So after 2 weeks of owning the Big Green Egg I decided that I really wanted to try to make prime rib, or a rib roast. Coincidentally (I swear), one of my favorite BBQ sites, AmazingRibs.com, actually updated his recipe for a rib roast so I decided to follow it but modified it slightly for my tastes and the Egg.
- 3 bone 6.5 lb Rib Roast (choice), ribs removed
- Roast rubbed 24 hours prior to cook and removed from fridge 2 hrs before cook using AmazingRibs.com Rub and recipe
- Wicked Good Weekend Warrior Lump Charcoal – Fire box full
- Hand full of pecan wood chips
- Maverick Dual Probe Thermometer
- Egg set to 300 Degrees (dome temp)
I went to my favorite butcher in Hoboken, Truglio’s (located on Park and 11th) and purchased a 3 bone rib roast. I followed Craig’s advice and removed the ribs (the butcher “loosened” them for me) as instructed (stay tuned for when I cook those) and and used his incredible Mrs. O’Leary’s Cow Crust and let sit in the fridge for 24 hours. One note, even thought it calls for 1/2 tsp of Cayenne Pepper, this does add some heat (not a lot, but the jus definitely had a kick) so if you are not into spice I would leave it out.
After applying the rub and aging for 24 hours, here is what the roast looked like.
I set my Large BGE to 300 degrees (though the recipe said 325 degrees). I used the indirect setup (upside down plate setter) with a aluminum drip pan filled with hot water to make the jus. I decided to pass on Craig’s recipe for the gravy as I figured the meat would be plenty juicy with out it. I decided to use a lower temp since the Egg can cook faster and plus I wanted to practice temp control. I did pretty well, about 1 hr and 15 min my egg shot up to 350 but I got it under control quickly. I think my grates my have been slightly clogged, as it was holding 300 for over an hour. I am researching why that happened. It only hit 350 for about 15-20 min and the grate temp was only at 315 so it did not have much effect, if any. After the internal temp hit 115 i removed the roast and set the egg for direct cooking. I then did a reverse sear as Craig recommended, and had another small mishap. I opened the bottom draft door all the way, and the egg shot up to 700+ degrees in like 2 minutes. Lesson learned. Don’t let it go past 500 or so next time. It was actually fairly charred even without searing and may not be necessary on the BGE. Anyway, the char on it looked amazing and I couldn’t wait to cut in.

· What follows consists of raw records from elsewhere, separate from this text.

(* ===== verification/MemDb.v ===== *)
(** * Trie storage: crates/cyrux-trie-storage

    The reference-counted node database of [memdb.rs] and the storage of
    [lib.rs] on top of it: the state root with the nodes it is read from, the
    changes of a block, and the snapshot written to a checkpoint.  Patricia
    tries and their transactions are sp_trie and sp_state_machine: parameters. *)
From stdpp Require Import prelude gmap list.
From Stdlib Require Import ZArith Lia.
From S2P Require Import Prelude Types.

(** [hash_db::Hasher] *)
Class Hasher := { hash : bytes -> H256 }.

(** [MemoryDB<H, HashKey<H>, DBValue>] *)
Record MemoryDB := mkMemoryDB {
  data : gmap H256 (bytes * Z);
  hashed_null_node : H256;
  null_node_data : bytes;
}.

(** [sp_trie::PrefixedMemoryDB]: what [drain] yields *)
Abbreviation BackendTransaction := (list (bytes * (bytes * Z))) (only parsing).

(** A hash from its 32 bytes *)
Definition h256_of_be (b : bytes) : H256 := foldl (fun z x => 256 * z + x) 0 b.

Module MemDb.

Definition set_data (x : gmap H256 (bytes * Z)) (db : MemoryDB) : MemoryDB :=
  mkMemoryDB x (hashed_null_node db) (null_node_data db).

Section MemDb.
Context {prof : Profile} {H : Hasher} {E : Type}.
Abbreviation D := (M MemoryDB E).

(** A key is its hash alone; [prefix] is dropped. *)
Definition hash_key (key : H256) (prefix : bytes * option Z) : H256 := key.

Definition from_null_node (null_key null_node_data : bytes) : MemoryDB :=
  mkMemoryDB ∅ (hash null_key) null_node_data.

Definition new (data : bytes) : MemoryDB := from_null_node data data.

Definition default : MemoryDB := from_null_node [0] [0].

Definition from_inner (data : gmap H256 (bytes * Z)) : MemoryDB := set_data data default.

Definition default_with_root : MemoryDB * H256 := (default, hashed_null_node default).

Definition clear : D unit := modify (set_data ∅).

Definition drain : D (gmap H256 (bytes * Z)) :=
  let* d := gets data in
  modify (set_data ∅);;;
  mret d.

Definition raw (key : H256) (prefix : bytes * option Z) (db : MemoryDB) : option (bytes * Z) :=
  if key =? hashed_null_node db then Some (null_node_data db, 1)
  else data db !! hash_key key prefix.

Definition keys (db : MemoryDB) : gmap H256 Z :=
  omap (fun v : bytes * Z => if snd v =? 0 then None else Some (snd v)) (data db).

Definition set_entry (k : H256) (v : bytes) (rc : Z) : D unit :=
  modify (fun db => set_data (<[k := (v, rc)]> (data db)) db).

Definition remove_entry (k : H256) : D unit :=
  modify (fun db => set_data (delete k (data db)) db).

Definition remove_and_purge (key : H256) (prefix : bytes * option Z) : D (option bytes) :=
  let* db := gets (fun db => db) in
  if key =? hashed_null_node db then mret None
  else
    let key := hash_key key prefix in
    match data db !! key with
    | Some (value, rc) =>
        if rc =? 1 then remove_entry key;;; mret (Some value)
        else let* rc := arith_i 32 (rc - 1) in set_entry key value rc;;; mret None
    | None => set_entry key [] (-1);;; mret None
    end.

(** ** [HashDB] *)
Definition get (key : H256) (prefix : bytes * option Z) (db : MemoryDB) : option bytes :=
  if key =? hashed_null_node db then Some (null_node_data db)
  else
    match data db !! hash_key key prefix with
    | Some (d, rc) => if 0 <? rc then Some d else None
    | None => None
    end.

Definition contains (key : H256) (prefix : bytes * option Z) (db : MemoryDB) : bool :=
  if key =? hashed_null_node db then true
  else
    match data db !! hash_key key prefix with
    | Some (_, x) => 0 <? x
    | None => false
    end.

Definition emplace (key : H256) (prefix : bytes * option Z) (value : bytes) : D unit :=
  let* db := gets (fun db => db) in
  if bool_decide (value = null_node_data db) then mret tt
  else
    let key := hash_key key prefix in
    match data db !! key with
    | Some (old_value, rc) =>
        let old_value := if rc <=? 0 then value else old_value in
        let* rc := arith_i 32 (rc + 1) in
        if rc =? 0 then remove_entry key else set_entry key old_value rc
    | None => set_entry key value 1
    end.

Definition insert (prefix : bytes * option Z) (value : bytes) : D H256 :=
  let* db := gets (fun db => db) in
  if bool_decide (value = null_node_data db) then mret (hashed_null_node db)
  else
    let key := hash value in
    emplace key prefix value;;;
    mret key.

Definition remove (key : H256) (prefix : bytes * option Z) : D unit :=
  let* db := gets (fun db => db) in
  if key =? hashed_null_node db then mret tt
  else
    let key := hash_key key prefix in
    match data db !! key with
    | Some (value, rc) =>
        let* rc := arith_i 32 (rc - 1) in
        if rc =? 0 then remove_entry key else set_entry key value rc
    | None => set_entry key [] (-1)
    end.

(** ** [PlainDB]: no null node *)
Definition plain_get (key : H256) (db : MemoryDB) : option bytes :=
  match data db !! key with
  | Some (d, rc) => if 0 <? rc then Some d else None
  | None => None
  end.

Definition plain_contains (key : H256) (db : MemoryDB) : bool :=
  match data db !! key with
  | Some (_, x) => 0 <? x
  | None => false
  end.

Definition plain_emplace (key : H256) (value : bytes) : D unit :=
  let* d := gets data in
  match d !! key with
  | Some (old_value, rc) =>
      let old_value := if rc <=? 0 then value else old_value in
      let* rc := arith_i 32 (rc + 1) in
      if rc =? 0 then remove_entry key else set_entry key old_value rc
  | None => set_entry key value 1
  end.

Definition plain_remove (key : H256) : D unit :=
  let* d := gets data in
  match d !! key with
  | Some (value, rc) =>
      let* rc := arith_i 32 (rc - 1) in
      if rc =? 0 then remove_entry key else set_entry key value rc
  | None => set_entry key [] (-1)
  end.

(** ** Transactions of a trie *)

(** [&key[key.len() - 32..]] *)
Definition tx_key (key : bytes) : D H256 :=
  if Nat.ltb (length key) 32 then panic else mret (h256_of_be (drop (length key - 32) key)).

(** One turn of [consolidate] *)
Definition consolidate_entry (e : bytes * (bytes * Z)) : D unit :=
  let '(key, (value, rc)) := e in
  let* key := tx_key key in
  let* d := gets data in
  match d !! key with
  | Some (old_value, n) =>
      let old_value := if n <? 0 then value else old_value in
      let* n := arith_i 32 (n + rc) in
      if n =? 0 then remove_entry key else set_entry key old_value n
  | None => set_entry key value rc
  end.

Definition consolidate (other : BackendTransaction) : D unit := for_each other consolidate_entry.

End MemDb.
End MemDb.

(** ** lib.rs *)

Abbreviation StorageCollection := (list (bytes * option bytes)) (only parsing).
Abbreviation ChildStorageCollection := (list (bytes * StorageCollection)) (only parsing).

(** ser.rs *)
Record StorageChanges := mkStorageChanges {
  main_storage_changes : StorageCollection;
  child_storage_changes : ChildStorageCollection;
}.

(** Tries over a node database: sp_trie and sp_state_machine *)
Class TrieLib := {
  trie_hasher :: Hasher;
  (** [TrieDBMut::insert] of every pair into an empty database, then the root *)
  trie_of_pairs : list (bytes * bytes) -> option (H256 * MemoryDB);
  (** [TrieBackend::full_storage_root], state version 0, children by their key *)
  full_storage_root : MemoryDB -> H256 -> StorageCollection -> ChildStorageCollection ->
    H256 * BackendTransaction;
  (** [TrieBackend::storage] *)
  backend_storage : MemoryDB -> H256 -> bytes -> option (option bytes);
  (** [TrieBackend::pairs] with a prefix; [None] for an error *)
  backend_pairs : MemoryDB -> H256 -> bytes -> option (list (bytes * bytes));
}.

(** [TrieStorage(TrieBackend<MemoryDB>)] *)
Record TrieStorage := mkTrieStorage {
  root : H256;
  backend : MemoryDB;
}.

Module TrieStorage.
Section TrieStorage.
Context {prof : Profile} {T : TrieLib} {E : Type}.
Abbreviation D := (M TrieStorage E).

Definition default : TrieStorage := mkTrieStorage 0 MemDb.default.

Definition snapshot (s : TrieStorage) : TrieStorage := mkTrieStorage (root s) (backend s).

(** [load_trie_backend] *)
Definition load (pairs : list (bytes * bytes)) : D unit :=
  let* r := expect_some (trie_of_pairs pairs) in
  modify (fun _ => mkTrieStorage (fst r) (snd r)).

Definition calc_root_if_changes (changes : StorageChanges) (s : TrieStorage) : H256 * BackendTransaction :=
  full_storage_root (backend s) (root s) (main_storage_changes changes) (child_storage_changes changes).

(** An operation on the nodes, under the root [r] *)
Definition on_backend {A} (r : H256) (m : M MemoryDB E A) (db : MemoryDB) : outcome TrieStorage E A :=
  match m db with
  | Ok a db => Ok a (mkTrieStorage r db)
  | Err e db => Err e (mkTrieStorage r db)
  | Panic => Panic
  | NoFuel => NoFuel
  end.

Definition apply_changes (r : H256) (transaction : BackendTransaction) : D unit := fun s =>
  on_backend r (MemDb.consolidate transaction) (backend s).

Definition get (key : bytes) (s : TrieStorage) : option bytes :=
  match backend_storage (backend s) (root s) key with Some v => v | None => None end.

Definition pairs (prefix : bytes) : D (list (bytes * bytes)) :=
  let* s := gets (fun s => s) in
  expect_some (backend_pairs (backend s) (root s) prefix).

Definition set_root (r : H256) : D unit := modify (fun s => mkTrieStorage r (backend s)).

Definition load_proof (proof : list bytes) : D unit := fun s =>
  on_backend (root s)
    (for_each proof (fun value => let* _ := MemDb.insert ([], None) value in mret tt)) MemDb.default.

(** [serialize_trie_backend]: the nodes in the order of their keys, without them *)
Definition serialize (s : TrieStorage) : H256 * list (bytes * Z) :=
  (root s, snd <$> map_to_list (data (backend s))).

(** [deserialize_trie_backend] hashes every node again. *)
Definition deserialize (x : H256 * list (bytes * Z)) : TrieStorage :=
  mkTrieStorage (fst x) (MemDb.from_inner (list_to_map (rev ((fun v => (hash (fst v), v)) <$> snd x)))).

End TrieStorage.
End TrieStorage.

I let it rest for 30 minutes and the moment of truth!
Wow! That looked incredible. Cooked to perfection, a perfect medium rare!
This came out perfect! A perfect holiday meal. Everyone enjoyed it and even though the crust was a bit spicy, they said it had almost a pastrami like taste. Thanks to Craig at AmazingRibs.com and the Egghead Forum for all the great recipes and tips.
- Watch temperature more closely, big spike about 1:15 minutes into cook.
- Use Cayenne sparingly (don’t get me wrong, I like heat on ribs and wings, but a family roast was a bit and it made my jus very spicy).
- Don’t open draft door all the way to sear.
- Searing is not really that necessary on the Egg, but I liked the char.